2. Munich : La sécurité avant tout
À Munich, l’approche est fondamentalement différente. Avant de pénétrer dans un bâtiment en feu, les pompiers s’assurent que les moyens en eau sont pleinement opérationnels. Même si une personne est en danger immédiat, établir une lance reste la priorité. Cette méthode, jugée incontournable par les pompiers munichois, reflète une vision pragmatique : sans moyens hydrauliques, l’intervention est considérée comme irresponsable.
Cette stratégie est le produit d’une culture qui valorise la méthode et la sécurité collective. Plutôt que de se reposer sur des actes individuels d’héroïsme, les pompiers munichois insistent sur la coordination, l’organisation et la réduction des risques pour leurs équipes. L’objectif est d’assurer des interventions durables, même au détriment de la spontanéité et de la vitesse dans certaines situations critiques.
3. Une divergence philosophique et culturelle
Les différences entre Paris et Munich ne relèvent pas seulement de tactiques opérationnelles, mais traduisent des visions profondément enracinées dans leurs cultures respectives. À Paris, l’accent peut ponctuellement être mis sur l’individu et son rôle central dans l’intervention. Le héros est valorisé, son engagement personnel célébré. Cette approche trouve ses racines dans l’histoire des pompiers parisiens, façonnée par une instrumentalisation de figures héroïques comme le caporal Thibault et des cérémonies en mémoire des morts au feu. Elle s’explique aussi par la jeunesse des pompiers de Paris : jeunes et en pleine forme, ils peuvent pousser la prise de risque plus loin et donner l’impression qu’elle est inconsidérée. En réalité, elle est maîtrisée.

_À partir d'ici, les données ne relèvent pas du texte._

(** What only the gathering of the footprint and the call of the host
    change, and the later steps of doApply keep: the calls made to the
    host, the success flag and the read counters. *)
Definition keepsReads st st' : Prop :=
  hostCalls st' = hostCalls st
  /\ mSuccess (metrics st') = mSuccess (metrics st)
  /\ mLedgerReadByte (metrics st') = mLedgerReadByte (metrics st)
  /\ mReadEntry (metrics st') = mReadEntry (metrics st)
  /\ (metricsSound (metrics st) -> metricsSound (metrics st')).

(** The read-write keys that doApply erases: those the host did not
    return. *)
Definition notReturned (resources : SorobanResources)
    (out : InvokeHostFunctionOutput) : list LedgerKey :=
  filter (fun lk => lk ∉ returnedKeys out) (footprint_readWrite resources).

(** The footprint in the order in which it is gathered. *)
Definition footprintKeys (resources : SorobanResources) : list LedgerKey :=
  footprint_readOnly resources ++ footprint_readWrite resources.

(** The input of the host for a footprint gathered in ledger [l]. *)
Definition gatheredInput (resources : SorobanResources) (l : Ledger) : HostInput :=
  {| in_instructions := instructions resources;
     in_ledgerEntries := (omap (hostView l) (footprintKeys resources)).*1;
     in_expirationEntries := (omap (hostView l) (footprintKeys resources)).*2 |}.

(** The output doApply works with: that of the host, or [failedOutput]
    when the host raises an exception. *)
Definition hostOutput (resources : SorobanResources) (l : Ledger)
    : InvokeHostFunctionOutput :=
  default failedOutput (invoke_host_function (gatheredInput resources l)).

End HostApplyTerms.
(** ** Sample data for doApply *)

Section HostApplySamples.
Import InvokeHostFunctionOpFrame.

(** The sample ledger two ledgers earlier, at sequence 5: its two
    contract-data entries, which expire at 6, are live. *)
Definition liveLedger : Ledger :=
  {| hdr_ledgerSeq := 5%N; hdr_ledgerVersion := 20%N;
     entries := entries expiredLedger |}.

(** A new value for the entry of the persistent key. *)
Definition updatedEntry : LedgerEntry :=
  {| le_type := CONTRACT_DATA; le_key := persistentKey;
     le_expirationLedgerSeq := 0%N; le_expiration_xdr := [];
     le_codeSize := 0%N; le_xdr := [x0e; x0f; x10] |}.

(** A host that succeeds: it returns a new value for the persistent key,
    one event of four bytes and a return value of one byte. *)
Definition writingHostExternals : HostExternals :=
  {| getExpirationKey := @getExpirationKey sampleHostExternals;
     xdr_size := fun lk => 40%N;
     invoke_host_function := fun input =>
       Some {| success := true; cpu_insns := 10%N; mem_bytes := 10%N;
               modified_ledger_entries := [(updatedEntry, 3%N)];
               contract_events := [4%N]; result_value_size := 1%N;
               rent_fee := 0 |};
     consumeRefundableSorobanResources := fun eventBytes rentFee => true |}.

(** Both sample keys in the read-write footprint. *)
Definition readWriteResources : SorobanResources :=
  {| footprint_readOnly := [];
     footprint_readWrite := [persistentKey; temporaryKey];
     instructions := 1000%N; readBytes := 100%N; writeBytes := 100%N |}.

(** The state in which doApply returns true with the writing host. *)
Definition writtenState : ApplyState :=
  default (initialState INVOKE_HOST_FUNCTION_MALFORMED liveLedger)
    (snd <$> @doApply writingHostExternals sampleConfig readWriteResources
               INVOKE_HOST_FUNCTION_MALFORMED liveLedger).

(** The state in which doApply returns false with the sample host, whose
    every call raises an exception. *)
Definition trappedState : ApplyState :=
  default (initialState INVOKE_HOST_FUNCTION_MALFORMED liveLedger)
    (snd <$> @doApply sampleHostExternals sampleConfig readWriteResources
               INVOKE_HOST_FUNCTION_MALFORMED liveLedger).

End HostApplySamples.
(** ** Sample data for trimming *)

(** A transaction of account 3, which the sample ledger does not hold,
    and a third transaction of account 2, with a bid that brings the
    bids of the account above its balance. *)
Definition txC1 := mkTx 6%N [x06] 3%N 1 1%N 50.
Definition txB3 := mkTx 7%N [x07] 2%N 3 1%N 400.

Definition trimSet : TxSetFrame :=
  TxSetFrame_fromXDR 5%N [txA1; txB1; txC1; txB2; txA2; txB3].
(** * Data-Marketplace canister: a shallow embedding of
      [src/dfinity_js_backend/src/index.ts] and the properties of its
      validation, storage and query operations.

    The file has two parts.  Part I embeds the program: the ECMAScript
    built-ins the canister calls (module [JS]), the identifier generator of
    the [uuid] package together with the canister's replacement of
    [crypto.getRandomValues] (module [Uuid]), and the canister itself
    (records, validators, the two stable maps and every exported method).
    Part II states and proves the properties. *)

From Stdlib Require Import NArith ZArith List Bool Lia String Ascii DecimalString.
From stdpp Require Import gmap list sorting.

Local Open Scope N_scope.

(** JavaScript strings are sequences of UTF-16 code units.  Candid [text]
    is decoded by Azle into such a string. *)
Abbreviation text := (list N).

(* ================================================================== *)
(** * Part I.  The program *)
(* ================================================================== *)

(** ** ECMAScript built-ins used by the canister *)
Module JS.

(** A string literal of the source: the code units of its ASCII characters. *)
Definition lit (s : string) : text :=
  List.map N_of_ascii (list_ascii_of_string s).

(** The double-quote character, for template literals that contain it. *)
Definition dquote : text := [34].

(** Case conversion is the engine's (Unicode Default Case Conversion).  The
    canister only relies on it through [toLowerCase] (search) and through
    the [i] flag of its regular expression, which canonicalizes one code
    unit at a time with [toUpperCase].  On the ASCII range upper-casing is
    fixed by Unicode: [a]..[z] go to [A]..[Z], everything else stays. *)
Definition asciiUpper (c : N) : N :=
  if (97 <=? c) && (c <=? 122) then c - 32 else c.

Definition asciiLower (c : N) : N :=
  if (65 <=? c) && (c <=? 90) then c + 32 else c.

Class Unicode := {
  toLowerCase : text -> text;
  toUpperCase : text -> text;
  toUpperCase_ascii : forall c, c < 128 -> toUpperCase [c] = [asciiUpper c]
}.

(** The case conversion restricted to ASCII letters: an instance on which
    the definitions below can be evaluated. *)
Definition AsciiCase : Unicode :=
  {| toLowerCase := List.map asciiLower;
     toUpperCase := List.map asciiUpper;
     toUpperCase_ascii := fun c _ => eq_refl |}.

(** Case conversion of ASCII and of the basic Greek letters, with the
    context rule of Unicode lower-casing that these letters meet: a capital
    sigma that ends a word (a cased letter before it, none after it,
    case-ignorable characters apart) becomes the final small sigma. *)
Definition isAsciiLetter (c : N) : bool :=
  ((65 <=? c) && (c <=? 90)) || ((97 <=? c) && (c <=? 122)).

Definition isGreekCapital (c : N) : bool :=
  (913 <=? c) && (c <=? 937) && negb (c =? 930).

Definition isGreekSmall (c : N) : bool := (945 <=? c) && (c <=? 969).

Definition isCased (c : N) : bool :=
  isAsciiLetter c || isGreekCapital c || isGreekSmall c.

(** Apostrophe, full stop, colon, circumflex and grave accent. *)
Definition isCaseIgnorable (c : N) : bool :=
  (c =? 39) || (c =? 46) || (c =? 58) || (c =? 94) || (c =? 96).

Fixpoint casedFollows (s : text) : bool :=
  match s with
  | [] => false
  | c :: s' => if isCaseIgnorable c then casedFollows s' else isCased c
  end.

Fixpoint greekLowerFrom (casedBefore : bool) (s : text) : text :=
  match s with
  | [] => []
  | c :: s' =>
      let lower :=
        if c =? 931
        then (if casedBefore && negb (casedFollows s') then 962 else 963)
        else if isGreekCapital c then c + 32 else asciiLower c in
      let before := if isCaseIgnorable c then casedBefore else isCased c in
      lower :: greekLowerFrom before s'
  end.

Definition greekUpper (c : N) : N :=
  if c =? 962 then 931
  else if isGreekSmall c then c - 32 else asciiUpper c.
(** * OpenAstroTracker firmware: keypad debouncer, LCD menu and display
      backends

    A shallow embedding of [KeypadDevice] (KeypadDevice.cpp/.hpp),
    [FullLcdMenu] (LcdMenu.cpp/.hpp) and the character translation of the
    display backends (DisplayDevice.cpp/.hpp), with the properties the
    specification states about them.

    Conventions.  A [byte] is a [Z] in [0, 256), a [uint32_t] a [Z] in
    [0, 2^32); the places where C++ converts to such a type are written
    [to_byte] and [to_uint32].  A C string is the [string] of its
    characters before the terminator.  Member functions take the object
    as first argument and return the updated object; a function whose
    C++ body can index out of an array returns an [option]. *)

From Stdlib Require Import ZArith Lia Bool Ascii String.
From stdpp Require Import base option list.

Open Scope Z_scope.

Definition to_byte (z : Z) : Z := z mod 256.
Definition to_uint32 (z : Z) : Z := z mod 2 ^ 32.

(** ** KeypadDevice *)

Module Keypad.

(** [enum KeypadState], KeypadDevice.hpp. *)
Inductive KeypadState : Set :=
  | btnNONE | btnRIGHT | btnUP | btnDOWN | btnLEFT | btnSELECT.

(** The enumerator values, which is what the [byte] fields store. *)
Definition keyCode (k : KeypadState) : Z :=
  match k with
  | btnNONE => 0 | btnRIGHT => 1 | btnUP => 2
  | btnDOWN => 3 | btnLEFT => 4 | btnSELECT => 5
  end.

(** [LcdKeypadShieldKeypadDevice::readKeypadState]: the analog sample of
    the resistor ladder is quantised against fixed thresholds. *)
Definition LcdKeypadShield_readKeypadState (analogValue : Z) : KeypadState :=
  if 1000 <? analogValue then btnNONE
  else if analogValue <? 50 then btnRIGHT
  else if analogValue <? 240 then btnUP
  else if analogValue <? 400 then btnDOWN
  else if analogValue <? 600 then btnLEFT
  else if analogValue <? 920 then btnSELECT
  else btnNONE.

(** [MiniJoystickKeypadDevice::readKeypadState]: a sequence of
    independent tests, the last one that holds wins. *)
Definition MiniJoystick_readKeypadState (x y : Z) (push : bool) : KeypadState :=
  let MIDSCALE := 4096 / 2 in
  let DEADBAND := 500 in
  let keyState := btnNONE in
  let keyState := if MIDSCALE + DEADBAND <? x then btnRIGHT else keyState in
  let keyState := if x <? MIDSCALE - DEADBAND then btnLEFT else keyState in
  let keyState := if MIDSCALE + DEADBAND <? y then btnUP else keyState in
  let keyState := if y <? MIDSCALE - DEADBAND then btnDOWN else keyState in
  if push then btnSELECT else keyState.

(** What one call of [debounceKeypad] obtains from its environment: the
    result of [readKeypadState] (key and analog sample) and the value of
    [millis()]. *)
Record Poll : Set := mkPoll {
  raw : KeypadState;
  analog : Z;
  now : Z
}.

(** The data members of [KeypadDevice]. *)
Record KeypadDevice : Set := mkKeypad {
  _currentKey : Z;      (* byte: most recent raw state *)
  _analogKeyValue : Z;  (* int16_t *)
  _lastKeyChange : Z;   (* uint32_t: time of the most recent raw change *)
  _lastKey : Z;         (* byte: raw state at that change *)
  _newKey : Z;          (* byte: the debounced key *)
  _lastNewKey : Z       (* byte: the key last reported by keyChanged *)
}.

Definition DEBOUNCE_PERIOD : Z := 5.

(** The constructor: [_currentKey(-1), _analogKeyValue(0),
    _lastKeyChange(0), _lastKey(-2), _newKey(-1), _lastNewKey(-2)]. *)
Definition init : KeypadDevice :=
  {| _currentKey := to_byte (-1);
     _analogKeyValue := 0;
     _lastKeyChange := 0;
     _lastKey := to_byte (-2);
     _newKey := to_byte (-1);
     _lastNewKey := to_byte (-2) |}.

(** [KeypadDevice::debounceKeypad].  The comparison
    [millis() - _lastKeyChange > DEBOUNCE_PERIOD] is made in
    [unsigned long]: the difference wraps modulo 2^32. *)
Definition debounceKeypad (d : KeypadDevice) (p : Poll) : KeypadDevice :=
  let cur := keyCode (raw p) in
  if negb (cur =? _lastKey d) then
    {| _currentKey := cur;
       _analogKeyValue := analog p;
       _lastKeyChange := to_uint32 (now p);
       _lastKey := cur;
       _newKey := _newKey d;
       _lastNewKey := _lastNewKey d |}
  else if DEBOUNCE_PERIOD <? to_uint32 (to_uint32 (now p) - _lastKeyChange d) then
    {| _currentKey := cur;
       _analogKeyValue := analog p;
       _lastKeyChange := _lastKeyChange d;
       _lastKey := _lastKey d;
       _newKey := cur;
       _lastNewKey := _lastNewKey d |}
  else
    {| _currentKey := cur;
       _analogKeyValue := analog p;
       _lastKeyChange := _lastKeyChange d;
       _lastKey := _lastKey d;
       _newKey := _newKey d;
       _lastNewKey := _lastNewKey d |}.

(** [KeypadDevice::currentKey] and [KeypadDevice::currentState]: the new
    object and the returned byte. *)
Definition currentKey (d : KeypadDevice) (p : Poll) : KeypadDevice * Z :=
  let d' := debounceKeypad d p in (d', _newKey d').

Definition currentState (d : KeypadDevice) (p : Poll) : KeypadDevice * Z :=
  let d' := debounceKeypad d p in (d', _currentKey d').

(** [KeypadDevice::keyChanged(byte* pNewKey)].  [mem] is the byte that
    [pNewKey] points to before the call; the result is the returned
    flag, the new object and the byte [pNewKey] points to afterwards. *)
Definition keyChanged (d : KeypadDevice) (p : Poll) (mem : Z) : bool * KeypadDevice * Z :=
  let d' := debounceKeypad d p in
  if negb (_newKey d' =? _lastNewKey d') then
    (true,
     {| _currentKey := _currentKey d';
        _analogKeyValue := _analogKeyValue d';
        _lastKeyChange := _lastKeyChange d';
        _lastKey := _lastKey d';
        _newKey := _newKey d';
        _lastNewKey := _newKey d' |},
     _newKey d')
  else (false, d', mem).

(** The three components of the result of [keyChanged]. *)
Definition changed (c : bool * KeypadDevice * Z) : bool := fst (fst c).
Definition device (c : bool * KeypadDevice * Z) : KeypadDevice := snd (fst c).
Definition pointee (c : bool * KeypadDevice * Z) : Z := snd c.

(** Polls applied to a device, the most recent first: each of
    [currentKey], [currentState], [currentAnalogState] and [keyChanged]
    begins with one [debounceKeypad]. *)
Fixpoint polledFrom (d : KeypadDevice) (h : list Poll) : KeypadDevice :=
  match h with
  | [] => d
  | p :: h' => debounceKeypad (polledFrom d h') p
  end.

(** The device after the history [h] of polls since its construction. *)
Definition polled (h : list Poll) : KeypadDevice := polledFrom init h.

(** [sinceChange K h = Some t0]: the most recent polls of [h] all read
    the raw key [K], back to the poll at time [t0] that read it first
    (the last raw-key change). *)
Fixpoint sinceChange (K : KeypadState) (h : list Poll) : option Z :=
  match h with
  | [] => None
  | p :: h' =>
      if keyCode (raw p) =? keyCode K then
        match sinceChange K h' with
        | Some t0 => Some t0
        | None => Some (to_uint32 (now p))
        end
      else None
  end.

(** The poll [p], made after the history [h], reads a raw key that has
    been read unchanged for longer than [DEBOUNCE_PERIOD]. *)
Definition sustained (K : KeypadState) (h : list Poll) (p : Poll) : Prop :=
  raw p = K /\
  exists t0, sinceChange K h = Some t0 /\ DEBOUNCE_PERIOD < to_uint32 (now p - t0).

(** No poll of [f] (most recent first, made after [base]) completes a
    sustained read of a raw key other than [K]. *)
Fixpoint noOtherSustained (K : KeypadState) (base f : list Poll) : Prop :=
  match f with
  | [] => True
  | q :: f' =>
      (raw q <> K -> ~ sustained (raw q) (f' ++ base) q) /\
      noOtherSustained K base f'
  end.

End Keypad.

(** ** Display backends *)

Module Display.

(** Every backend declares the 1602 geometry. *)
Definition NUM_ROWS : Z := 2.
Definition NUM_COLUMNS : Z := 16.

Definition charCode (ch : ascii) : Z := Z.of_nat (nat_of_ascii ch).

(** *** HD44780 backends (parallel shield, MCP23008, MCP23017) *)

(** [enum SpecialSymbols]: the CGRAM slots of the custom glyphs. *)
Definition SYMBOL_DEGREES : Z := 0.
Definition SYMBOL_MINUTES : Z := 1.
Definition SYMBOL_LEFT_ARROW : Z := 2.
Definition SYMBOL_RIGHT_ARROW : Z := 3.
Definition SYMBOL_UP_ARROW : Z := 4.
Definition SYMBOL_DOWN_ARROW : Z := 5.
Definition SYMBOL_NO_TRACKING : Z := 6.
Definition SYMBOL_TRACKING : Z := 7.

(** [HD44780DisplayDevice::translateChar]; [printChar] of these backends
    is [_lcd.write(translateChar(ch))]. *)
Definition translateChar (ch : ascii) : Z :=
  if Ascii.eqb ch "@" then SYMBOL_DEGREES
  else if Ascii.eqb ch "'" then SYMBOL_MINUTES
  else if Ascii.eqb ch "<" then SYMBOL_LEFT_ARROW
  else if Ascii.eqb ch ">" then SYMBOL_RIGHT_ARROW
  else if Ascii.eqb ch "^" then SYMBOL_UP_ARROW
  else if Ascii.eqb ch "~" then SYMBOL_DOWN_ARROW
  else if Ascii.eqb ch "`" then SYMBOL_NO_TRACKING
  else if Ascii.eqb ch "&" then SYMBOL_TRACKING
  else to_byte (charCode ch).

(** *** SSD1306 backend *)

Inductive Font : Set :=
  | u8x8_font_7x14_1x2_f
  | u8x8_font_open_iconic_arrow_1x1
  | u8x8_font_open_iconic_thing_1x1.

(** The two drawing entry points of the U8x8 library that [printChar]
    uses, with their arguments (column, row, glyph code). *)
Inductive DrawCall : Set :=
  | draw1x2Glyph (x y code : Z)
  | drawGlyph (x y code : Z).

(** The part of the U8x8 object that [printChar] reads and writes: the
    selected font, the text cursor and the glyphs drawn so far (most
    recent first, each with the font it was drawn in). *)
Record U8X8 : Set := mkU8X8 {
  font : Font;
  u8tx : Z;
  u8ty : Z;
  drawn : list (Font * DrawCall)
}.

Definition glyph1x2 (lcd : U8X8) (f : Font) (code : Z) : U8X8 :=
  {| font := f; u8tx := to_byte (u8tx lcd + 1); u8ty := u8ty lcd;
     drawn := (f, draw1x2Glyph (u8tx lcd) (u8ty lcd) code) :: drawn lcd |}.

Definition glyph (lcd : U8X8) (f : Font) (code : Z) : U8X8 :=
  {| font := f; u8tx := to_byte (u8tx lcd + 1); u8ty := u8ty lcd;
     drawn := (f, drawGlyph (u8tx lcd) (u8ty lcd) code) :: drawn lcd |}.

(** [SSD1306DisplayDevice::printChar]. *)
Definition SSD1306_printChar (lcd : U8X8) (ch : ascii) : U8X8 :=
  if Ascii.eqb ch ">" then glyph1x2 lcd u8x8_font_open_iconic_arrow_1x1 (64 + 14)
  else if Ascii.eqb ch "<" then glyph1x2 lcd u8x8_font_open_iconic_arrow_1x1 (64 + 13)
  else if Ascii.eqb ch "^" then glyph1x2 lcd u8x8_font_open_iconic_arrow_1x1 (64 + 15)
  else if Ascii.eqb ch "~" then glyph1x2 lcd u8x8_font_open_iconic_arrow_1x1 (64 + 12)
  else if Ascii.eqb ch "@" then glyph lcd u8x8_font_7x14_1x2_f 176
  else if Ascii.eqb ch "&" then glyph1x2 lcd u8x8_font_open_iconic_thing_1x1 (64 + 15)
  else if Ascii.eqb ch "`" then glyph1x2 lcd u8x8_font_open_iconic_thing_1x1 (64 + 4)
  else glyph lcd u8x8_font_7x14_1x2_f (to_byte (charCode ch)).

(** What the final branch ("No translation") of [printChar] does. *)
Definition SSD1306_literal (lcd : U8X8) (ch : ascii) : U8X8 :=
  glyph lcd u8x8_font_7x14_1x2_f (to_byte (charCode ch)).

(** The eight characters of the substitution table in the documentation
    of [DisplayDeviceInterface::printChar]. *)
Definition reserved : list ascii :=
  ["@"; "'"; "<"; ">"; "^"; "~"; "`"; "&"]%char.

(** *** The display as the menu sees it

    The menu drives its backend through [setCursor] and [printChar]
    only.  The device is modelled after the contract documented at
    [DisplayDeviceInterface]: [setCursor] moves the cursor to a column
    and row, [printChar] puts a character at the cursor and moves the
    cursor one column to the right, wrapping to the next row.  [screen]
    holds the characters handed to [printChar] (before the backend's
    glyph translation); [calls] records every backend call, the most
    recent first. *)

Inductive DisplayOp : Set :=
  | OpSetCursor (col row : Z)
  | OpPrintChar (ch : ascii).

En revanche, Munich privilégie une approche collective et méthodique. L’efficacité de l’équipe et la minimisation des risques priment, surtout dans un environnement où les pompiers sont en moyenne beaucoup plus vieux qu’à Paris. Cette stratégie reflète aussi une tradition allemande d’organisation rigoureuse et d’importance accordée à la structure. Elle s’inscrit également dans une perception différente de l’héroïsme, où la réussite de l’équipe prévaut dans tous les cas sur l’action individuelle.
4. Quels enseignements pour aujourd’hui ?
Ces deux approches, bien que divergentes, apportent chacune des enseignements précieux. À Paris, la primauté donnée au sauvetage direct souligne l’importance de l’audace dans les situations où chaque seconde compte mais ne doit pas faire perdre de vue le fait que la prise de risque, en réalité, est mesurée. À Munich, l’accent mis sur la sécurité et la préparation montre la valeur d’une organisation méthodique pour limiter les pertes humaines et matérielles.
Ces divergences nous rappellent que les choix tactiques ne sont jamais neutres : ils reflètent des priorités culturelles, sociales et même philosophiques. Pour les pompiers d’aujourd’hui, confrontés à des défis croissants, combiner ces approches pourrait offrir une réponse équilibrée, alliant courage et prudence.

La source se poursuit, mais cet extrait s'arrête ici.